Загадка чужих дней

В чужих буднях

Сначала никто не видел, что её не стало. Ни начальница, у которой она работала «по остаточному принципу», ни соседка тётя Люда, с которой они раньше вешали бельё на общей верёвке во дворе, ни даже баба Нюра из булочной, которая всегда сбывала ей мелочь — специально, чтобы позлить. Мир крутился дальше, будто её и не существовало. А может, и правда не существовало?

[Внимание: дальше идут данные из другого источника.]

(* ===== verification/FactorRegression.v ===== *)
(** * FactorRegression: what factors explain of the returns
    ([portfolio/factor_regression.go])

    Ordinary least squares of the excess returns on factor returns, and the
    forward selection that adds the factor with the lowest information
    criterion as long as it improves.  The QR solver and the matrix product of
    gonum are the class [GonumMat].  The factor frame has the factor asset as
    its one asset, as the documentation asks. *)
From Stdlib Require Import ZArith String.
From stdpp Require Import base list gmap strings.
From S2P Require Import Prelude Num GoTime Asset Period Frame Metrics FrameOps Resample Ledger Account Stats Universe Signal Indicators.

(** [mat.QR]'s [SolveVecTo] and [VecDense.MulVec] on a matrix given by rows. *)
Class GonumMat (F : Type) : Type := {
  qr_SolveVec : list (list F) → list F → result (list F);
  mat_MulVec : list (list F) → list F → list F;
}.

Definition ErrTooFewObservations : error := "fewer than 12 overlapping observations"%string.
Definition ErrNoFactors : error := "factor DataFrame contains no metrics"%string.

Section FactorRegression.
Context {F : Type} `{Num F} `{Gonum F} `{GonumMat F} `{NumSqrt F} `{NumLog F} `{GoInf F} {tz : TZDB} {go : GoMapOrder} `{GoSort}.
Local Open Scope num_scope.
Implicit Types (a : Account F) (factors : DataFrame F) (response : list F) (m : Metric).

Record FactorRegression : Type := mkRegression { Alpha : F; RSquared : F; AIC : F; Betas : gmap Metric F }.
Record StepwiseResult : Type := mkStepwise { Best : FactorRegression; Steps : list FactorRegression }.

(** The intercept column and the factors, row by row. *)
Definition design_matrix factors (nn : nat) : list (list F) :=
  (λ ii, 1 :: ((λ m, value_at (Column factors Factor m) ii) <$> df_metrics factors)) <$> seq 0 nn.

Definition betas_of (metrics : list Metric) (coefficients : list F) : gmap Metric F :=
  fold_left (λ betas p, <[p.1 := p.2]> betas) (zip metrics coefficients) ∅.

Definition residual_squares response (predicted : list F) : F :=
  fold_left (λ (ssRes : F) (p : F * F), let residual := p.1 - p.2 in ssRes + residual * residual) (zip response predicted) 0.

Definition olsRegress response factors : result FactorRegression :=
  let metrics := df_metrics factors in
  let nn := Nat.min (length response) (Len factors) in
  if (length metrics =? 0)%nat then Err ErrNoFactors
  else if (nn <? 12)%nat then Err ErrTooFewObservations
  else
    let kk := length metrics in
    let response := take nn response in
    let xMat := design_matrix factors nn in
    match qr_SolveVec xMat response with
    | Err e => Err ("OLS solve failed: " +:+ e)%string
    | Ok betaVec =>
        let yMean := fsum response / of_Z (Z.of_nat nn) in
        let ssTot := sum_squares yMean response in
        let ssRes := residual_squares response (mat_MulVec xMat betaVec) in
        let rSquared := if ssTot >? 0 then 1 - ssRes / ssTot else 0 in
        let aic := of_Z (Z.of_nat nn) * flog (ssRes / of_Z (Z.of_nat nn)) + of_Z 2 * of_Z (Z.of_nat (kk + 1)) in
        Ok (mkRegression (value_at betaVec 0) rSquared aic (betas_of metrics (drop 1 betaVec)))
    end.

(** ** Alignment *)

(** The last row with exactly that time. *)
Definition factor_row (times : list Time) (t : Time) : option nat :=
  last (keep (λ i, bool_decide (times !! i = Some t)) (seq 0 (length times))).

Record alignedFactors : Type := mkAligned {
  af_response : list F;
  af_rows : list (list F);
  af_times : list Time;
}.
(** The values of a factor on the aligned rows. *)
Definition factorCols (metrics : list Metric) (al : alignedFactors) m : list F :=
  match list_find (λ x, x = m) metrics with
  | Some (j, _) => (λ row, value_at row j) <$> af_rows al
  | None => []
  end.

(** The days on which the excess return and every factor have a value. *)
Definition aligned_rows factors (rows : list (F * Time)) : list (F * list F) :=
  omap (λ r : F * Time,
    fi ← factor_row (df_times factors) r.2;
    let values := (λ m, value_at (Column factors Factor m) fi) <$> df_metrics factors in
    if is_nan r.1 || existsb is_nan values then None else Some (r.1, values)) rows.

Definition alignWithFactors a factors : result alignedFactors :=
  match (account_ExcessReturns a ∅ None).1 with
  | None => Err "no excess returns available: portfolio may lack price history or risk-free data"%string
  | Some excessDF =>
      match df_metrics excessDF with
      | [] => Err index_panic
      | metric :: _ =>
          let rows := aligned_rows factors (zip (Column excessDF portfolioAsset metric) (df_times excessDF)) in
          Ok (mkAligned rows.*1 rows.*2
            ((λ i, Date (2000 + Z.of_nat i) 1 1 0 0 0 0 "UTC") <$> seq 0 (length rows)))
      end
  end.

(** The regression on some of the factors. *)
Definition regress_on (what : string) (all : list Metric) (al : alignedFactors) (trial : list Metric) :
    result (result FactorRegression) :=
  match NewDataFrame (af_times al) [Factor] trial Daily (factorCols all al <$> trial) with
  | Err e => Err ("building " +:+ what +:+ " DataFrame: " +:+ e)%string
  | Ok df => Ok (olsRegress (af_response al) df)
  end.

Definition FactorAnalysis a factors : result FactorRegression :=
  aligned ← alignWithFactors a factors;
  r ← regress_on "aligned factor" (df_metrics factors) aligned (df_metrics factors);
  r.

(** ** Forward selection *)
Record Candidate : Type := mkCandidate { cd_metric : Metric; cd_result : FactorRegression; cd_idx : nat }.
Definition candidate_aic (best : option Candidate) : F := match best with Some c => AIC (cd_result c) | None => inf end.

(** The remaining factor whose addition has the lowest criterion, the first of
    equals; a regression that fails is passed over. *)
Fixpoint best_candidate (regress : list Metric → result (result FactorRegression)) (selected : list Metric)
    (idx : nat) (remaining : list Metric) (best : option Candidate) : result (option Candidate) :=
  match remaining with
  | [] => Ok best
  | m :: rest =>
      result ← regress (selected ++ [m]);
      let best := match result with
                  | Err _ => best
                  | Ok r => if AIC r <? candidate_aic best then Some (mkCandidate m r idx) else best
                  end in
      best_candidate regress selected (S idx) rest best
  end.

(** Each round takes a factor away from the remaining ones; the fuel is their
    number. *)
Fixpoint stepwise (fuel : nat) (regress : list Metric → result (result FactorRegression)) (selected remaining : list Metric)
    (bestAIC : F) (steps : list FactorRegression) : result (list FactorRegression) :=
  match fuel with
  | O => Ok steps
  | S fuel =>
      if (length remaining =? 0)%nat then Ok steps
      else
        best ← best_candidate regress selected 0 remaining None;
        if candidate_aic best >=? bestAIC then Ok steps
        else
          match best with
          | None => Ok steps
          | Some c =>
              stepwise fuel regress (selected ++ [cd_metric c]) (delete (cd_idx c) remaining)
                (AIC (cd_result c)) (steps ++ [cd_result c])
          end
  end.

Definition StepwiseFactorAnalysis a factors : result StepwiseResult :=
  let allMetrics := df_metrics factors in
  if (length allMetrics =? 0)%nat then Err ErrNoFactors
  else
    aligned ← alignWithFactors a factors;
    steps ← stepwise (length allMetrics) (regress_on "trial" allMetrics aligned) []
              (sort_slice string_less allMetrics) inf [];
    match last steps with
    | None => Err "no factor improved the model"%string
    | Some best => Ok (mkStepwise best steps)
    end.
End FactorRegression.
Arguments FactorRegression : clear implicits.
Arguments StepwiseResult : clear implicits.
Arguments Candidate : clear implicits.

Антонина Семёновна просто перестала выходить из дома. Не потому что приболела. А потому что осознала — всё, что она делает, никому не нужно. Утро, чай, аптека, очередь, дежурные слова про дождь и снег, старые сериалы, которые смотрит одна. А самое страшное — никто даже не спросит, почему она вдруг исчезла. Ни вслух, ни в мыслях.

Первую неделю она просто лежала. Не болела, не плакала — лежала. Без телевизора, без книг, без пустых разговоров. Смотрела на потолок, где паутина тянулась от угла к люстре, как график её жизни. Думала: вот исчезну насовсем — и что? Счётчик будет тикать, тараканы доедят хлебные крошки, кот Васька посидит у двери, не понимая, почему никто не открывает. Но никто не заметит. Даже сосед за стенкой будет орать в телефон так же громко.

А потом пришла почтальонка. Молодая, тонкая, с ногтями в ядовито-зелёном лаке и серёжками-гвоздиками. Позвонила раз, другой. Постучала — резко, будто пробивала не дверь, а глухую стену. Потом вслух пробормотала: «Странно. Она же всегда берёт «Комсомолку». И ушла. На следующий день вернулась. И ещё раз. Упрямо, будто не давала миру стереть Антонину Семёновну окончательно.

На четвёртый раз та не выдержала.

— Почему не открываете? — спросила почтальонка, не грубо, но с лёгким раздражением. Голос у неё был звонкий, как разбитый стакан, но от этого не чужой.

— Я… — Антонина Семёновна запнулась. Голос звучал хрипло, будто ржавая пружина. — Заболела.

— Надолго? Я уж забеспокоилась. У нас в районе только вы «Советский спорт» выписываете. А я тут подумала: если б я исчезла, кто бы заметил? Наверное, никто. А потом — а вдруг не я одна так чувствую? Вот и решила проверить. Вы же сами говорили, без газеты и день не в день.

Антонина Семёновна стояла, вцепившись в косяк так, будто он был последней опорой. Кивнула еле-еле, словно боялась сломать хрупкое равновесие.

— Всё нормально. Спасибо, — прошептала она.

Девушка ушла, её быстрые шаги растворились в подъездной тишине. А Антонина Семёновна осталась. Не просто в квартире. Впервые за долгое время — в чьих-то мыслях. Кто-то подумал о ней. Кто-то спросил. И этого хватило, чтобы воздух в комнате стал другим — будто кто-то приоткрыл окно после зимы.

На следующий день она вышла. Осторожно, будто заново училась ходить. Купила хлеб — свежий, с румяной корочкой. Хозяйственное мыло — пахло, как в детстве. И даже, не удержавшись, карамельку «Мишка на Севере», как в школьные годы. Солнце пробивалось сквозь тучи, и в витрине магазина она мельком увидела своё отражение — и не сразу узнала.

Женщина в аптечной очереди вдруг сказала: «Вы сегодня цветёте!» Просто так, ни с того ни с сего. И это было правдой. Потому что в глазах снова появилось что-то живое.

Антонина Семёновна вернулась домой. Заварила чай. Показалось, что вкус у него стал ярче. Достала старые тетради. Они пахли пылью и забытыми днями. Открыла. Вывела: «Я здесь». Чётко, медленно, синими чернилами.

Больше — ничего. Но этого хватило.

Иногда, чтобы вернуться, не нужно громких событий. Нужно, чтобы кто-то просто услышал: тишина затянулась подозрительно долго. И постучал.